Oliver Bugarin 5 0 0 4 min to read

‘Unlikely’ to be the source of specific text frauds are data aggregators: NPC

Data aggregators, or businesses that gather data for commercial purposes, were not likely to be the cause of the current rash of text scams containing recipients’ names, according to a finding made on Wednesday by the National Privacy Commission (NPC).

The NPC noted in a statement that these “smishing” or SMS phishing messages appear to have been sent using cell phone numbers registered to text services, according to the Complaints and Investigation Division (CID) of the NPC.

It stated: “Smishing messages transmitted via mobile numbers are conceivable through a phone-to-phone (P2P) transfer, as validated with the telecommunications operators (telcos).”

This approach, it was said, bypasses data aggregators, which employ application-phone transfer and use the standard telco network.

“The messages received through this transmission will not appear to have come from particular mobile numbers, but rather from a sender that has SMS ID (i.e., bank names, organization names, etc.), which identifies the data aggregator, or the brand or business name using the data aggregator’s services,” it said.
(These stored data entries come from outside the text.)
(** X15.  [chainMiddleware(functions, index)] nests the factories from
    [index] on, the first one outermost and the last one around the
    middleware that hands back the response; from the default index 0
    these are all the factories, and the chain of [fs ++ gs] is [fs]
    nested around the chain of [gs]. *)
Theorem chainMiddleware_nests_factories (functions : list Factory) (i : Z)
    (depth : nat) :
  0 <= i ->
  (remaining functions (Integer i) < depth)%nat ->
  chainMiddleware depth functions (Integer i) =
    Some (nested (drop (Z.to_nat i) functions) passThrough) /\
  (forall (fs gs : list Factory) d, (length (fs ++ gs) < d)%nat ->
     chainMiddleware d (fs ++ gs) (Integer 0) =
     Some (nested fs (nested gs passThrough))).
Proof.
  intros Hi R. split; [apply chain_nested; assumption|].
  intros fs gs d Hd. rewrite chain_nested; [|lia|unfold remaining; simpl; lia].
  change (Z.to_nat 0) with 0%nat. rewrite drop_0.
  unfold nested. rewrite fold_right_app. reflexivity.
Qed.

(** X16.  A middleware that answers a request by itself, without regard
    to [next], ends the chain for that request: the factories after it
    have no part in the result. *)
Theorem answering_middleware_ends_chain (f : Factory) (post : list Factory)
    (request : NextRequest) (event : NextFetchEvent) (response : NextResponse)
    (depth : nat) :
  (forall next1 next2 : Handler,
      f next1 request event response = f next2 request event response) ->
  (S (length post) < depth)%nat ->
  exists m,
    chainMiddleware depth (f :: post) (Integer 0) = Some m /\
    m request event response = f passThrough request event response.
Proof.
  intros Hf Hd. exists (nested (f :: post) passThrough). split.
  - rewrite chain_nested; [reflexivity | lia | unfold remaining; simpl; lia].
  - cbn [nested fold_right]. apply Hf.
Qed.
(** * trakt_sync.py: a shallow embedding and its specification

    The script is a short-lived process: it loads [sync_settings.ini] into a
    module-level [ConfigParser], looks at its command-line options and runs
    one of four flows against the Trakt.tv API.  Everything it does is an
    effect (printing, prompting, HTTP, writing the settings file), so the
    embedding is a state-and-error monad over a [world] that records the
    effects as a chronological trace.

    Modelling boundaries, stated once:
    - [ConfigParser] is the key/value store the script uses it as: sections
      of string options.  The DEFAULT-section fallback and the
      [%]-interpolation of values are not part of the model.
    - JSON numbers are integers (the ids and years the service returns).
    - [input()] always returns: the operator is present. *)

From Stdlib Require Import ZArith String Ascii List Lia.
From stdpp Require Import base option list strings gmap pretty.

Set Warnings "-register-all".
Open Scope Z_scope.

(** ** Python values *)

(** Parsed JSON, also used for the dict literals the script builds.  A
    [JObj] keeps the insertion order of a Python dict; keys are distinct. *)
Inductive json :=
| JNull
| JBool (b : bool)
| JNum (n : Z)
| JStr (s : string)
| JArr (items : list json)
| JObj (fields : list (string * json)).

(** Exceptions that reach the top level uncaught. *)
Inductive exn :=
| TypeError
| KeyError
| IndexError
| AttributeError
| UnboundLocalError
| RecursionError
| JSONDecodeError
| ConnectionError
| NoSectionError
| NoOptionError.

(** How a computation ends: it returns, it calls [sys.exit], or an
    exception propagates. *)
Inductive outcome (A : Type) :=
| Ret (a : A)
| Exit (code : Z)
| Raise (e : exn).
Arguments Ret {A} a.
Arguments Exit {A} code.
Arguments Raise {A} e.

(** Exit status of the interpreter: an uncaught exception prints a
    traceback and gives status 1. *)
Definition exit_code {A} (o : outcome A) : Z :=
  match o with
  | Ret _ => 0
  | Exit c => c
  | Raise _ => 1
  end.

Fixpoint assoc (k : string) (kvs : list (string * json)) : option json :=
  match kvs with
  | [] => None
  | (k', v) :: rest => if String.eqb k k' then Some v else assoc k rest
  end.

(** [v[k]] with a string key. *)
Definition getitem (v : json) (k : string) : outcome json :=
  match v with
  | JObj kvs =>
      match assoc k kvs with
      | Some x => Ret x
      | None => Raise KeyError
      end
  | _ => Raise TypeError
  end.

(** [v[0]]. *)
Definition getitem0 (v : json) : outcome json :=
  match v with
  | JArr (x :: _) => Ret x
  | JArr [] => Raise IndexError
  | JStr (String c _) => Ret (JStr (String c EmptyString))
  | JStr EmptyString => Raise IndexError
  | JObj _ => Raise KeyError
  | _ => Raise TypeError
  end.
The NPC is looking into patterns in the use of name forms that correspond to the names of people registered with payment applications (apps), mobile wallets, and messaging apps as part of its ongoing investigation for potential sources and the underlying reason for these targeted smishing messages.

Additionally, the NPC said it was actively collaborating with telecommunications firms to develop defenses against the most recent wave of targeted smishing messages.

Telcos also keep blocking cellphone numbers from sending malicious URLs and smishing messages.

“Within the constraints of its responsibility to preserve the fundamental human right to privacy, the NPC shall pursue its investigation to the fullest extent possible. The Commission will oblige parties to act forcefully to address the potential privacy danger posed by targeted smishing communications through the appropriate issuances, it said.